◆ Work instructions ◆
Take the entries below and print all of them exactly, please.

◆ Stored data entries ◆

(** C3 (as the export guards it). In the export of
    [pre ++ Erase sz pts :: post], an eraser stroke of two points or more
    has a path ([M] and the first point, then one [L] for every further
    point) and gets the next mask; its mask definition draws the stroke's
    path with the width [max(1, size || 20)]; the group it masks
    holds exactly the ink markup of [pre] (earlier mask groups included);
    and what [post] contributes lies outside that group: opening tags of
    later groups in front of it, their closing tags and the markup of
    [post] behind it.  An eraser stroke of fewer than two points has no
    path and is passed over: the export is that of [pre ++ post]. *)
Theorem erase_masks_what_precedes (pre post : list Obj) (sz : R)
        (pts : list Point) :
  ((2 <= List.length pts)%nat ->
   let n := S (maskCount (exportLoop exportInit pre)) in
   inkMarkup (pre ++ Erase sz pts :: post)
   = (laterOpens n post
      ++ maskGroup (maskId n) (inkMarkup pre)
      ++ laterRest n post)%string
   /\ exportDefs (pre ++ Erase sz pts :: post)
      = (exportDefs pre
         ++ maskDef (maskId n) (pathFromPoints pts) (Rmax 1 (num_or sz 20))
         ++ laterDefs n post)%string
   /\ pathFromPoints pts <> EmptyString
   /\ exists p0 p1 rest,
       pts = p0 :: p1 :: rest
       /\ pathFromPoints pts
          = (("M " ++ toFixed (px p0) 2 ++ " " ++ toFixed (py p0) 2)
             ++ String.concat ""
                  (map (fun p => " L " ++ toFixed (px p) 2 ++ " "
                                  ++ toFixed (py p) 2)
                       (p1 :: rest)))%string)
  /\ ((List.length pts < 2)%nat ->
      pathFromPoints pts = EmptyString
      /\ inkMarkup (pre ++ Erase sz pts :: post) = inkMarkup (pre ++ post)
      /\ exportDefs (pre ++ Erase sz pts :: post) = exportDefs (pre ++ post)
      /\ maskCount (exportLoop exportInit (pre ++ Erase sz pts :: post))
         = maskCount (exportLoop exportInit (pre ++ post))).
Proof.
  split.
  - intros Hpts n.
    assert (Hd : pathFromPoints pts <> EmptyString)
      by now apply pathFromPoints_nonempty.
    assert (He : erases (Erase sz pts) = true).
    { cbn [erases]. destruct (pathFromPoints pts); congruence. }
    unfold inkMarkup, exportDefs.
    rewrite exportLoop_app.
    change (exportLoop (exportLoop exportInit pre) (Erase sz pts :: post))
      with (exportLoop (exportStep (exportLoop exportInit pre) (Erase sz pts)) post).
    rewrite (exportStep_erases _ sz pts He).
    match goal with
    | |- context [exportLoop ?a post] =>
        destruct (exportLoop_shape post a) as [Hi Hdf]; rewrite Hi, Hdf
    end.
    cbn [maskCount defs]. fold n. unfold inkOf at 1. cbn [pastLayer currentLayer].
    rewrite sapp_nil_r, sapp_assoc.
    split; [reflexivity|]. split; [reflexivity|]. split; [exact Hd|].
    destruct pts as [|p0 [|p1 rest]]; cbn in Hpts; try lia.
    exists p0, p1, rest. split; [reflexivity|]. apply pathFromPoints_points.
  - intros Hpts.
    assert (Hd : pathFromPoints pts = EmptyString)
      by now apply pathFromPoints_short.
    assert (Hloop : exportLoop exportInit (pre ++ Erase sz pts :: post)
                    = exportLoop exportInit (pre ++ post)).
    { rewrite !exportLoop_app.
      change (exportLoop (exportLoop exportInit pre) (Erase sz pts :: post))
        with (exportLoop (exportStep (exportLoop exportInit pre) (Erase sz pts))
                         post).
      cbn [exportStep]. now rewrite Hd. }
    unfold inkMarkup, exportDefs. rewrite Hloop. repeat split. exact Hd.
Qed.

◆ Written solution ◆
(** C3 (as the export guards it). In the export of
    [pre ++ Erase sz pts :: post], an eraser stroke of two points or more
    has a path ([M] and the first point, then one [L] for every further
    point) and gets the next mask; its mask definition draws the stroke's
    path with the width [max(1, size || 20)]; the group it masks
    holds exactly the ink markup of [pre] (earlier mask groups included);
    and what [post] contributes lies outside that group: opening tags of
    later groups in front of it, their closing tags and the markup of
    [post] behind it.  An eraser stroke of fewer than two points has no
    path and is passed over: the export is that of [pre ++ post]. *)
Theorem erase_masks_what_precedes (pre post : list Obj) (sz : R)
        (pts : list Point) :
  ((2 <= List.length pts)%nat ->
   let n := S (maskCount (exportLoop exportInit pre)) in
   inkMarkup (pre ++ Erase sz pts :: post)
   = (laterOpens n post
      ++ maskGroup (maskId n) (inkMarkup pre)
      ++ laterRest n post)%string
   /\ exportDefs (pre ++ Erase sz pts :: post)
      = (exportDefs pre
         ++ maskDef (maskId n) (pathFromPoints pts) (Rmax 1 (num_or sz 20))
         ++ laterDefs n post)%string
   /\ pathFromPoints pts <> EmptyString
   /\ exists p0 p1 rest,
       pts = p0 :: p1 :: rest
       /\ pathFromPoints pts
          = (("M " ++ toFixed (px p0) 2 ++ " " ++ toFixed (py p0) 2)
             ++ String.concat ""
                  (map (fun p => " L " ++ toFixed (px p) 2 ++ " "
                                  ++ toFixed (py p) 2)
                       (p1 :: rest)))%string)
  /\ ((List.length pts < 2)%nat ->
      pathFromPoints pts = EmptyString
      /\ inkMarkup (pre ++ Erase sz pts :: post) = inkMarkup (pre ++ post)
      /\ exportDefs (pre ++ Erase sz pts :: post) = exportDefs (pre ++ post)
      /\ maskCount (exportLoop exportInit (pre ++ Erase sz pts :: post))
         = maskCount (exportLoop exportInit (pre ++ post))).
Proof.
  split.
  - intros Hpts n.
    assert (Hd : pathFromPoints pts <> EmptyString)
      by now apply pathFromPoints_nonempty.
    assert (He : erases (Erase sz pts) = true).
    { cbn [erases]. destruct (pathFromPoints pts); congruence. }
    unfold inkMarkup, exportDefs.
    rewrite exportLoop_app.
    change (exportLoop (exportLoop exportInit pre) (Erase sz pts :: post))
      with (exportLoop (exportStep (exportLoop exportInit pre) (Erase sz pts)) post).
    rewrite (exportStep_erases _ sz pts He).
    match goal with
    | |- context [exportLoop ?a post] =>
        destruct (exportLoop_shape post a) as [Hi Hdf]; rewrite Hi, Hdf
    end.
    cbn [maskCount defs]. fold n. unfold inkOf at 1. cbn [pastLayer currentLayer].
    rewrite sapp_nil_r, sapp_assoc.
    split; [reflexivity|]. split; [reflexivity|]. split; [exact Hd|].
    destruct pts as [|p0 [|p1 rest]]; cbn in Hpts; try lia.
    exists p0, p1, rest. split; [reflexivity|]. apply pathFromPoints_points.
  - intros Hpts.
    assert (Hd : pathFromPoints pts = EmptyString)
      by now apply pathFromPoints_short.
    assert (Hloop : exportLoop exportInit (pre ++ Erase sz pts :: post)
                    = exportLoop exportInit (pre ++ post)).
    { rewrite !exportLoop_app.
      change (exportLoop (exportLoop exportInit pre) (Erase sz pts :: post))
        with (exportLoop (exportStep (exportLoop exportInit pre) (Erase sz pts))
                         post).
      cbn [exportStep]. now rewrite Hd. }
    unfold inkMarkup, exportDefs. rewrite Hloop. repeat split. exact Hd.
Qed.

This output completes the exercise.